* About this task
Each line of the data below that includes the string "tauto" must be copied.

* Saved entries
(** X21.  Nothing in the class fits the encoder: with a preprocessor whose
    encoder is not fitted (the one [__init__] builds when no saved encoder
    can be loaded), [preprocess_data] and [prepare_for_training] raise on
    every aligned frame that has a categorical column, other than [id],
    holding at least one value; when the imputation itself succeeds the
    error is the not-fitted error of the encoder. *)
Theorem unfitted_encoder_rejects_categorical_frames (fsqrt : Q -> Q)
    (self : DataPreprocessor.t) (df : DataFrame) (name : string)
    (v : list (option string)) :
  OrdinalEncoder.state (ordinal_encoder self) = None ->
  aligned df ->
  In (name, ObjCol v) (columns df) -> name <> "id" -> present v <> [] ->
  OrdinalEncoder.state (ordinal_encoder (init None)) = None /\
  (forall is_training,
     exists err, preprocess_data self df is_training = Raise err) /\
  (forall is_training a b,
     drop_id df = Ok a -> knn_impute a 25 = Ok b ->
     preprocess_data self df is_training = Raise NotFittedError) /\
  (forall target scale_features,
     exists err,
       prepare_for_training fsqrt self df target scale_features = Raise err).
Proof.
  intros Hs Hal Hin Hne Hp.
  assert (Hstep : forall is_training a b,
             drop_id df = Ok a -> knn_impute a 25 = Ok b ->
             preprocess_data self df is_training = Raise NotFittedError).
  { intros is_training a b Ha Hb.
    pose proof (imputed_frame_has_object_column df a b name v Hal Hin Hne Hp
                  Ha Hb) as Ho.
    pose proof (encode_categoricals_not_fitted self b Hs Ho) as He.
    destruct is_training.
    - rewrite preprocess_data_training. unfold training_sequence.
      rewrite Ha. cbn [bind]. rewrite Hb. cbn [bind]. rewrite He. reflexivity.
    - rewrite preprocess_data_inference. unfold inference_sequence.
      rewrite Ha. cbn [bind]. rewrite Hb. cbn [bind]. rewrite He. reflexivity. }
  assert (Hall : forall is_training,
             exists err, preprocess_data self df is_training = Raise err).
  { intros is_training.
    destruct (preprocess_data self df is_training) as [P|err] eqn:E; [|eauto].
    destruct (preprocess_data_ok_inv self df P is_training E)
      as [a [b [_ [_ [Ha [Hb _]]]]]].
    rewrite (Hstep is_training a b Ha Hb) in E. discriminate. }
  split; [reflexivity|]. split; [exact Hall|]. split; [exact Hstep|].
  intros target scale_features.
  destruct (prepare_for_training fsqrt self df target scale_features)
    as [[self' [X y]]|err] eqn:E; [|eauto].
  destruct (prepare_for_training_ok_inv fsqrt self self' df X y target
              scale_features E) as [P [_ [HP _]]].
  destruct (Hall true) as [err Herr]. rewrite Herr in HP. discriminate.
Qed.

(** ** Imputed values are averages over their own column *)

Lemma donors_are_column_values (X : KNNImputer.matrix) (n : nat)
    (col : list (option Q)) (i : nat) (d : option Q * Q) :
  In d (KNNImputer.potential_donors X n col i) -> In (snd d) (present col).
Proof.
  unfold KNNImputer.potential_donors. intros H. apply in_flat_map in H.
  destruct H as [j [_ Hd]].
  destruct (nth j col None) as [x|] eqn:E; [|contradiction].
  destruct Hd as [<-|[]]. cbn [snd]. apply present_in.
  destruct (Nat.lt_ge_cases j (List.length col)) as [Hlt|Hge].
  - rewrite <- E. now apply nth_In.
  - rewrite nth_overflow in E by exact Hge. discriminate.
Qed.

Lemma Qmean_some_nonempty (l : list Q) (q : Q) : Qmean l = Some q -> l <> [].
Proof. intros H ->. discriminate. Qed.

(** The value [impute_cell] computes is the mean of donors taken from the
    column: the nearest ones, at most [k], or the whole column when no
    row is at a defined distance. *)
Lemma impute_cell_donors (k : nat) (X : KNNImputer.matrix) (n : nat)
    (col : list (option Q)) (i : nat) (q : Q) :
  KNNImputer.impute_cell k X n col i = Some q ->
  exists donors,
    donors <> [] /\
    (forall x, In x donors -> In x (present col)) /\
    ((List.length donors <= k)%nat \/ donors = present col) /\
    Qmean donors = Some q.
Proof.
  unfold KNNImputer.impute_cell, KNNImputer.calc_impute.
  destruct (forallb _ _); intros H.
  - exists (present col). split; [now apply Qmean_some_nonempty in H|].
    split; [auto|]. split; [now right | exact H].
  - set (pot := KNNImputer.potential_donors X n col i) in *.
    set (nearest := firstn (Nat.min k (List.length pot))
                      (sort KNNImputer.dist_leb pot)) in *.
    exists (map snd (filter (fun d => negb (KNNImputer.is_nan (fst d))) nearest)).
    split; [now apply Qmean_some_nonempty in H|]. split; [|split; [left|exact H]].
    + intros x Hx. apply in_map_iff in Hx. destruct Hx as [d [<- Hd]].
      apply filter_In in Hd. destruct Hd as [Hd _].
      assert (Hd' : In d (sort KNNImputer.dist_leb pot)).
      { rewrite <- (firstn_skipn (Nat.min k (List.length pot))).
        apply in_or_app. now left. }
      apply (Permutation_in _ (sort_perm _ _)) in Hd'.
      now apply donors_are_column_values in Hd'.
    + rewrite length_map. etransitivity; [apply filter_length_le|].
      unfold nearest. rewrite length_firstn. lia.
Qed.

Lemma transform_column_donors (k : nat) (X : KNNImputer.matrix) (n : nat)
    (col : list (option Q)) (i : nat) (q : Q) :
  nth_error (KNNImputer.transform_column k X n col) i = Some (Some q) ->
  nth i col None = Some q \/
  (nth i col None = None /\ KNNImputer.impute_cell k X n col i = Some q).
Proof.
  unfold KNNImputer.transform_column. intros H.
  assert (Hi : (i < n)%nat).
  { assert (Hs : nth_error
                   (map (fun i0 => match nth i0 col None with
                                   | Some v => Some v
                                   | None => KNNImputer.impute_cell k X n col i0
                                   end) (seq 0 n)) i <> None)
      by congruence.
    apply nth_error_Some in Hs. now rewrite length_map, length_seq in Hs. }
  rewrite nth_error_seq_map in H by exact Hi. injection H as H.
  destruct (nth i col None) as [x|] eqn:E.
  - left. exact H.
  - right. split; [reflexivity | exact H].
Qed.

(** X22.  [knn_impute] fills a numeric cell from its own column only:
    every value of a numeric column of the result is the value the input
    held at that row or, where the input held none, the arithmetic mean
    (as a formula: sum over count) of a non-empty list of values that the
    same column held in the input, at most [n_neighbors] of them, or all
    of them when no row is at a defined distance. *)
Theorem knn_impute_imputes_column_averages (df df' : DataFrame) (k : Z)
    (j i : nat) (name : string) (v v' : list (option Q)) (q : Q) :
  knn_impute df k = Ok df' ->
  nth_error (columns df) j = Some (name, NumCol v) ->
  nth_error (columns df') j = Some (name, NumCol v') ->
  nth_error v' i = Some (Some q) ->
  nth i v None = Some q \/
  (nth i v None = None /\
   exists donors,
     donors <> [] /\
     (forall x, In x donors -> In (Some x) v) /\
     ((List.length donors <= Z.to_nat k)%nat \/ donors = present v) /\
     Qmean donors = Some q).
Proof.
  intros H Hj Hj' Hi.
  pose proof (knn_impute_decoded df df' k H) as Hd.
  destruct (mapM_nth_error _ _ _ _ _ Hd Hj) as [b [Hb Hdec]].
  simpl in Hdec. injection Hdec as <-.
  rewrite Hj' in Hb. injection Hb as ->.
  destruct (transform_column_donors _ _ _ _ _ _ Hi) as [Hv|[Hv Hc]];
    [now left|].
  right. split; [exact Hv|].
  destruct (impute_cell_donors _ _ _ _ _ _ Hc)
    as [donors [Hne [Hin [Hlen Hm]]]].
  exists donors. split; [exact Hne|]. split; [|split; assumption].
  intros x Hx. apply present_in. now apply Hin.
Qed.

(** ** Columns that the pipeline only carries along *)

Lemma existsb_eqb_false (x : string) (l : list string) :
  ~ In x l -> existsb (String.eqb x) l = false.
Proof.
  intros H. destruct (existsb (String.eqb x) l) eqn:E; [|reflexivity].
  apply existsb_exists in E. destruct E as [y [Hy Hxy]].
  apply String.eqb_eq in Hxy. subst. contradiction.
Qed.

Lemma knn_transform_length (k : nat) (X : KNNImputer.matrix) (n : nat)
    (col : list (option Q)) :
  List.length (KNNImputer.transform_column k X n col) = n.
Proof.
  unfold KNNImputer.transform_column. now rewrite length_map, length_seq.
Qed.

(** A numeric column through [knn_impute], by label. *)
Lemma knn_impute_numeric_lookup (a b : DataFrame) (k : Z) (x : string)
    (v : list (option Q)) :
  NoDup (names a) -> aligned a ->
  knn_impute a k = Ok b ->
  lookup x (columns a) = Some (NumCol v) ->
  exists w,
    lookup x (columns b) = Some (NumCol w) /\
    List.length w = List.length v /\
    no_missing w /\
    forall i q, nth_error v i = Some (Some q) -> nth_error w i = Some (Some q).
Proof.
  intros Hnd Hal H Hl.
  pose proof (lookup_In _ _ _ Hl) as Hin.
  destruct (In_nth_error _ _ Hin) as [j Hj].
  destruct (knn_impute_fills_numeric a b k H) as [Hn Hfill].
  destruct (Hfill j x v Hj) as [w [Hw Hwm]].
  exists w. split; [|split; [|split]].
  - apply NoDup_lookup; [unfold names in Hn; rewrite Hn; exact Hnd|].
    now apply nth_error_In in Hw.
  - pose proof (knn_impute_decoded a b k H) as Hd.
    destruct (mapM_nth_error _ _ _ _ _ Hd Hj) as [c [Hc Hdec]].
    simpl in Hdec. injection Hdec as <-.
    rewrite Hw in Hc. injection Hc as ->.
    rewrite knn_transform_length.
    unfold aligned in Hal. rewrite Forall_forall in Hal.
    symmetry. exact (Hal _ Hin).
  - exact Hwm.
  - intros i q Hi.
    destruct (proj1 (knn_impute_cells_kept a b k j x Hal H) v i q Hj Hi)
      as [w' [Hw' Hq]].
    rewrite Hw in Hw'. injection Hw' as <-. exact Hq.
Qed.

(** The encoding step leaves a numeric column as it is. *)
Lemma encode_categoricals_numeric_lookup (self : DataPreprocessor.t)
    (b c : DataFrame) (x : string) (w : list (option Q)) :
  NoDup (names b) ->
  encode_categoricals self b = Ok c ->
  lookup x (columns b) = Some (NumCol w) ->
  lookup x (columns c) = Some (NumCol w).
Proof.
  intros Hnd H Hl. unfold encode_categoricals in H.
  destruct (0 <? List.length (object_columns b))%nat; [|now injection H as <-].
  bind_inv H. injection H as <-. rewrite <- Hl.
  unfold assign_columns. apply fold_setitem_other.
  intros Hin. apply in_map_iff in Hin. destruct Hin as [[l a] [Hxl Hla]].
  simpl in Hxl. subst l. apply in_combine_l in Hla.
  unfold object_columns in Hla. apply in_map_iff in Hla.
  destruct Hla as [[l c'] [Hxl Hf]]. simpl in Hxl. subst l.
  apply filter_In in Hf. destruct Hf as [Hin Hobj]. simpl in Hobj.
  rewrite (NoDup_lookup x c' (columns b) Hnd Hin) in Hl.
  injection Hl as ->. discriminate.
Qed.

(** [create_features] leaves the columns it does not read as they are. *)
Lemma create_features_other_lookup (c d : DataFrame) (x : string) :
  create_features c = Ok d ->
  ~ In x source_columns -> ~ In x feature_columns ->
  lookup x (columns d) = lookup x (columns c).
Proof.
  intros H Hs Hf.
  destruct (create_features_ok_inv c d H)
    as [e [t [ic [ec [my [He [Ht [Hic [Hec Hmy]]]]]]]]].
  destruct (create_features_ok c e t ic ec my He Ht Hic Hec Hmy)
    as [d' [Hd' [_ Hlook]]].
  rewrite H in Hd'. injection Hd' as <-.
  rewrite Hlook, (existsb_eqb_false x source_columns Hs).
  destruct (String.eqb x "car_age") eqn:E1;
    [apply String.eqb_eq in E1; subst x; exfalso; apply Hf; simpl; tauto|].
  destruct (String.eqb x "int_ext_color") eqn:E2;
    [apply String.eqb_eq in E2; subst x; exfalso; apply Hf; simpl; tauto|].
  destruct (String.eqb x "engine_transmission") eqn:E3;
    [apply String.eqb_eq in E3; subst x; exfalso; apply Hf; simpl; tauto|].
  reflexivity.
Qed.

* Written reply
    [apply String.eqb_eq in E1; subst x; exfalso; apply Hf; simpl; tauto|].
    [apply String.eqb_eq in E2; subst x; exfalso; apply Hf; simpl; tauto|].
    [apply String.eqb_eq in E3; subst x; exfalso; apply Hf; simpl; tauto|].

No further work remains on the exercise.